A common approach to hydrophobization involves the one-step copolymerization of hydrophilic and hydrophobic monomers. While this approach is simple and efficient, it hinges on a comprehensive understanding of the interplay between hydrophilic and hydrophobic components during the polymerization process.5,34–38 Their distribution and arrangement within the polymer strand determine the hydrophilicity or hydrophobicity of the material at the molecular level, thereby dictating its overall interactions with water and other substances. For example, fine-tuned sequences endow hydrogels with enhanced underwater adhesion and superior mechanical strength.28 Furthermore, the phase separation between hydrophilic and hydrophobic components within the hydrogel, leading to the formation of distinct microdomains, also affects the hydrogel's macroscopic properties. Nevertheless, the effect of the copolymerization process on the overall properties of hydrophobic hydrogels remains largely unexplored.

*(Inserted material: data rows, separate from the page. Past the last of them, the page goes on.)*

(* ===== verification/AgentSound.v ===== *)
(** A sound database of the agent lane: every mandate keeps the claims it was
    issued with, names itself in them, and has spent and reserved within its
    budget; every price is an amount in cents.  Issuing, purchasing and a human's
    approval keep it sound, exceptions included. *)
From S2P Require Import Prelude PyTime Decimal Json JsonLogic JsonParse Models Canonical Jose RappiClient Prog AgentRules AgentGate AgentBudget AgentBudgetFacts AgentSpending AgentAudit AgentJws AgentWorld AgentMandate AgentMerchant AgentKernel AgentEscalation AgentBooks AgentFrame AgentColumns AgentSaga AgentPurchase.

(** An expiry of moderate size, when it can be read. *)
Definition exp_moderate (validity : pyval) : Prop := forall default e, moderate default ->
  (let? v := py_get_or validity "exp" (VInt default) in py_int v) = Ok e -> moderate e.

Section Sound.
Variable float_repr : string -> string.
Abbreviation total_of := (total_of float_repr).

(** What the claims column of mandate [j] holds. *)
Definition claims_kept (j : string) (row : mandate_row) : Prop := exists claims validity,
  mr_claims row = jtext claims /\ storable claims = true /\ py_item claims "jti" = Ok (VStr j) /\
  py_item claims "validity" = Ok validity /\ exp_moderate validity /\ utf8_text (mr_user_id row) = true /\ utf8_text (mr_agent_id row) = true.

Definition row_sound (j : string) (row : mandate_row) : Prop :=
  claims_kept j row /\ row_ok float_repr row /\ spent_of row + held row <= total_of row.

Definition sound (w : world) : Prop := map_Forall row_sound (mandates (w_db w)) /\ stock w.
Definition timely (w : world) : Prop := 0 <= clock_us (w_db w) < 2 ^ 90.

Lemma row_sound_amounts j row row' : amounts row = amounts row' -> row_sound j row' -> row_sound j row.
Proof using Type.
  intros Ha ((claims & validity & H1 & H2 & H3 & H4 & H5 & H6 & H7) & Hok & Hle).
  destruct (amounts_eq float_repr _ _ Ha) as (E1 & E2 & E3). split; [|split; [by eapply row_ok_amounts|by rewrite E1, E2, E3]].
  injection Ha as _ _ A3 _ A5 A6. exists claims, validity. rewrite A3, A5, A6. by split_and!.
Qed.

Lemma sound_table w : sound w -> table_ok float_repr (mandates (w_db w)).
Proof using Type. intros (Hm & _) j row Hj. by destruct (Hm j row Hj) as (_ & H & _). Qed.

Lemma sound_insert w j row : sound w -> row_sound j row -> sound (set_db (set_mandates (<[j := row]> (mandates (w_db w))) (w_db w)) w).
Proof using Type. intros [Hm Hst] Hr. split; [|done]. by apply map_Forall_insert_2. Qed.

Lemma sound_named w : sound w -> named float_repr (mandates (w_db w)).
Proof using Type.
  intros (Hm & _) j row claims Hj Hload. destruct (Hm j row Hj) as ((kept & _ & Hc & Hs & Hjti & _) & _).
  rewrite Hc, loads_jtext in Hload by done. by injection Hload as <-.
Qed.

Lemma sound_kept w w' : undisturbed w w' -> sound w /\ timely w -> sound w' /\ timely w'.
Proof using Type.
  intros (Hs & Hst & Hc) [[Hm Hstock] Ht]. split; [split; [|auto]|unfold timely; by rewrite Hc].
  intros j row' Hj. pose proof (Hs j) as Hb. rewrite Hj in Hb. destruct (mandates (w_db w) !! j) as [row|] eqn:E; [|done].
  eapply row_sound_amounts; [|by eapply Hm]. cbn in Hb. congruence.
Qed.

(** A change of the amounts that keeps each row of the list within its budget. *)
Lemma booked_sound f l m m' : map_Forall row_sound m -> booked f l m m' ->
  (forall j row, j ∈ l -> m !! j = Some row -> row_sound j row -> row_sound j (f row)) -> map_Forall row_sound m'.
Proof using Type.
  intros Hm Hb Hf j row' Hj. destruct (booked_lookup _ _ _ _ _ _ Hb Hj) as (row & Hr & Ha). pose proof (Hm j row Hr) as Hrow.
  eapply row_sound_amounts; [exact Ha|]. destruct (bool_decide (j ∈ l)) eqn:E; [|done]. apply bool_decide_eq_true in E. by apply Hf.
Qed.

Lemma same_sound m m' : map_Forall row_sound m -> same_books m m' -> map_Forall row_sound m'.
Proof using Type. intros Hm Hs. apply (booked_nil id) in Hs. eapply booked_sound; [done|exact Hs|]. by intros j row ?%not_elem_of_nil. Qed.

Lemma held_sound c j row : small c -> fits float_repr c row -> row_sound j row -> row_sound j (moved_by c row).
Proof using Type.
  intros Hc Hfit (Hk & Hok & Hle). destruct (room_small float_repr c row Hok Hc Hfit) as [Hs _].
  destruct (moved_amounts float_repr c row Hok Hs) as (E1 & E2 & E3 & E4). split; [done|]. split; [done|]. rewrite E1, E2, E3. unfold fits in Hfit. lia.
Qed.

Lemma spent_sound c j row : small c -> fits float_repr c row -> row_sound j row -> row_sound j (spent_by c row).
Proof using Type.
  intros Hc Hfit (Hk & Hok & Hle). destruct (room_small float_repr c row Hok Hc Hfit) as [_ Hs].
  assert (money float_repr (spent_by c row) (held row) (spent_of row + c) (total_of row)) as Hm.
  { destruct Hok as [H1 H2 H3 (B1 & B2 & B3)]. by split. }
  destruct (money_amounts float_repr _ _ _ _ Hm) as (E1 & E2 & E3). split; [done|]. split; [by eapply money_row_ok|].
  rewrite E1, E2, E3. unfold fits in Hfit. lia.
Qed.

(** ** Issuing *)

Record issue_ok (a : issue_args) : Prop := {
  io_texts : utf8_text (ia_user_id a) = true /\ utf8_text (ia_agent_id a) = true /\ utf8_text (ia_payment_method_ref a) = true /\
    utf8_text (ia_currency a) = true /\ utf8_text (ia_signed_with a) = true /\ utf8_text (from_option id EmptyString (ia_parent_jti a)) = true;
  io_values : storable (ia_agent_jwk a) = true /\ storable (ia_scope a) = true /\ storable (ia_conditions a) = true /\ storable (ia_validity a) = true;
  io_max_txn : forall v, py_get_or (ia_limits a) "max_txn" default_max_txn = Ok v -> storable v = true;
  io_per_txn : exists c, small c /\ (let? v := py_item (ia_limits a) "max_per_txn" in fmt v) = Ok (cents_text c);
  io_total : exists c, small c /\ (let? v := py_item (ia_limits a) "total_budget" in fmt v) = Ok (cents_text c);
  io_exp : exp_moderate (ia_validity a);
}.

Lemma issued_claims_sound a jti now claims : issue_ok a -> utf8_text jti = true -> 0 <= now < 2 ^ 90 -> issued_claims a jti now = Ok claims ->
  storable claims = true /\ py_item claims "jti" = Ok (VStr jti) /\ py_item claims "validity" = Ok (ia_validity a) /\
  py_item claims "cnf" = Ok (VDict [("jwk"%string, ia_agent_jwk a)]) /\ exists c, small c /\ total_budget claims = Ok (cents c).
Proof using Type.
  intros [(U1 & U2 & U3 & U4 & U5 & U6) (S1 & S2 & S3 & S4) Hmax (p & Hp & Hper) (t & Ht & Htotal) Hexp] Hj Hnow. unfold issued_claims.
  pose proof (Hexp (now + 30 * 24 * 3600)) as He. destruct (py_get_or (ia_validity a) "exp" _) as [v|]; [|done]. cbn [rbind] in *.
  destruct (py_int v) as [e|]; [|done]. cbn [rbind]. destruct (py_item (ia_limits a) "max_per_txn") as [per|]; [|done]. cbn [rbind] in *. rewrite Hper.
  cbn [rbind]. destruct (py_item (ia_limits a) "total_budget") as [total|]; [|done]. cbn [rbind] in *. rewrite Htotal. cbn [rbind].
  destruct (py_get_or (ia_limits a) "max_txn" default_max_txn) as [m|] eqn:Em; [|done]. cbn [rbind]. intros [= <-].
  assert (moderate e) as Hme by (apply (He e); [unfold moderate; lia|done]).
  assert (Hlimits : storable (VDict [("max_per_txn", VStr (cents_text p)); ("total_budget", VStr (cents_text t)); ("max_txn", m)]%string) = true).
  { apply storable_members; [done|]. repeat constructor; try done; [apply utf8_cents, Hp|apply utf8_cents, Ht|by apply Hmax]. }
  split; [|split_and!; [done|done|done|]].
  - assert (storable (VInt now) = true) as Hn by (apply storable_int; unfold moderate; lia).
    assert (storable (VDict [("jwk"%string, ia_agent_jwk a)]) = true) as Hj1 by (apply storable_members; [done|by repeat constructor]).
    assert (forall q, or_str (ia_parent_jti a) None = Some q -> utf8_text q = true) as Hq.
    { intros q. destruct (ia_parent_jti a) as [j|]; [|done]. cbn. destruct (truthy_str j); [|done]. by intros [= <-]. }
    pose proof (storable_int e Hme) as Hes. clear -U1 U2 U3 U4 U5 S1 S2 S3 S4 Hn Hj1 Hq Hes Hj Hlimits. destruct (or_str (ia_parent_jti a) None) as [q|].
    + specialize (Hq q eq_refl). apply storable_members; [done|]. by repeat constructor.
    + apply storable_members; [done|]. by repeat constructor.
  - exists t. split; [done|]. unfold total_budget. cbn. by apply dec_cents, small_coef.
Qed.

Section Issue.
Context `{Ed25519}.
Variables (uuid : nat -> string) (scrub_text : string -> string).
Hypothesis uuid_text : forall n, utf8_text (uuid n) = true.

(** How many mandates there are. *)
Abbreviation count := (fun w => size (mandates (w_db w))).

Lemma issued_row_sound a jti now claims token stamp : issue_ok a -> utf8_text jti = true -> 0 <= now < 2 ^ 90 -> issued_claims a jti now = Ok claims ->
  row_sound jti (issued_row a (jtext claims) token stamp).
Proof using Type.
  intros Ha Hj Hnow Hc. destruct (issued_claims_sound a jti now claims Ha Hj Hnow Hc) as (Hs & Hjti & Hv & _ & t & Ht & Htotal).
  assert (money float_repr (issued_row a (jtext claims) token stamp) 0 0 t) as Hm.
  { split; [done|done| |by split_and!; [split..|]]. unfold _parse_json. cbn. by rewrite loads_jtext. }
  destruct (money_amounts float_repr _ _ _ _ Hm) as (E1 & E2 & E3). split; [|split; [by eapply money_row_ok|]].
  - destruct Ha as [(U1 & U2 & _) _ _ _ _ He]. exists claims, (ia_validity a). by split_and!.
  - rewrite E1, E2, E3. unfold small in Ht. lia.
Qed.

Lemma now_moderate w n : timely w -> 0 <= now_ts (set_drawn n w) < 2 ^ 90.
Proof using Type.
  unfold timely, now_ts. cbn [w_db set_drawn]. generalize (clock_us (w_db w)). intros t Ht. split; [apply Z.div_pos; lia|].
  apply (Z.le_lt_trans _ t); [apply Z.div_le_upper_bound; lia|lia].
Qed.

Lemma issue_sound a w : issue_ok a -> sound w -> timely w ->
  ends (issue uuid scrub_text a) w (fun _ w' => sound w' /\ (count w' <= S (count w))%nat).
Proof using uuid_text.
  intros Ha Hw Ht. unfold issue. apply ends_atomic. unfold new_id, draw, sbind, ret. cbv beta iota. set (jti := ("mdt" +:+ "_" +:+ uuid (w_drawn w))%string).
  apply ends_atomic. unfold gets. set (now := now_ts _). assert (0 <= now < 2 ^ 90).
  { by apply now_moderate. }
  assert (utf8_text jti = true) as Hj by (unfold jti; rewrite !utf8_app by done; apply uuid_text).
  apply ends_plift; [intros claims Hclaims|intros e; by split; [|apply Nat.le_succ_diag_r]].
  lifted; [|by split; [|apply Nat.le_succ_diag_r]]. destruct (issued_claims_sound a jti now claims Ha Hj ltac:(done) Hclaims) as (Hs & _).
  rewrite dumps_jtext by done. cbn [plift pbind]. apply ends_bind. unfold ends at 1. rewrite run_on_db. cbn [atomic run_prog].
  unfold insert_mandate. cbn [w_db set_drawn]. destruct (mandates (w_db w) !! jti) eqn:E; cbn [fst snd]; [by split; [|apply Nat.le_succ_diag_r]|].
  assert (Hnew : sound (set_db (set_mandates (<[jti := issued_row a (jtext claims) a0 (now_iso (w_db w))]> (mandates (w_db w))) (w_db w)) (set_drawn (S (w_drawn w)) w))).
  { destruct Hw as [Hm Hst]. split; [|done]. cbn. apply map_Forall_insert_2; [|done]. by eapply issued_row_sound. }
  set (w1 := set_db _ _) in *. assert (count w1 = S (count w)) as Hcount by (cbn; by rewrite map_size_insert_None).
  apply (ends_does undisturbed); [calm|]. intros r w' Hu. split; [by destruct (sound_kept w1 w' Hu)|].
  destruct Hu as (Hsame & _). apply (booked_nil id) in Hsame. rewrite (size_booked _ _ _ _ Hsame). by rewrite Hcount.
Qed.
End Issue.
End Sound.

Solvent properties play an important role in free radical copolymerization.39–42 The difference in interactions between reactant monomers and solvent molecules would induce local concentration variations, consequently leading to sequence changes in the resulting copolymers. Harnessing this effect presents an effective path to fabricate hydrogels with the same monomer compositions but different distributions and overall network structures.5

In this investigation, we synthesized hydrophobic gels through free-radical copolymerization, utilizing precursor solutions that transitioned from homogeneous to heterogeneous monomer phases (Fig. 1). This approach resulted in gels with identical monomer compositions but diverse network structures arising from phase separation. Specifically, cationic and fluorous monomers with equimolar ratio were chosen for copolymerization. In a homogeneous precursor solution, the two monomers underwent ideal copolymerization, forming statistical copolymer networks. The introduction of a poor solvent for the cationic monomer induced heterogeneity, leading to networks with phase-separated structures. By solvent exchange process, hydrogels were obtained. We systematically examined the swelling behaviour and mechanical properties of these hydrogels to elucidate the structure–property relationship. These findings are expected to have implications for the development of design principles that facilitate the fabrication of copolymer hydrogels with tailored properties for various functional applications.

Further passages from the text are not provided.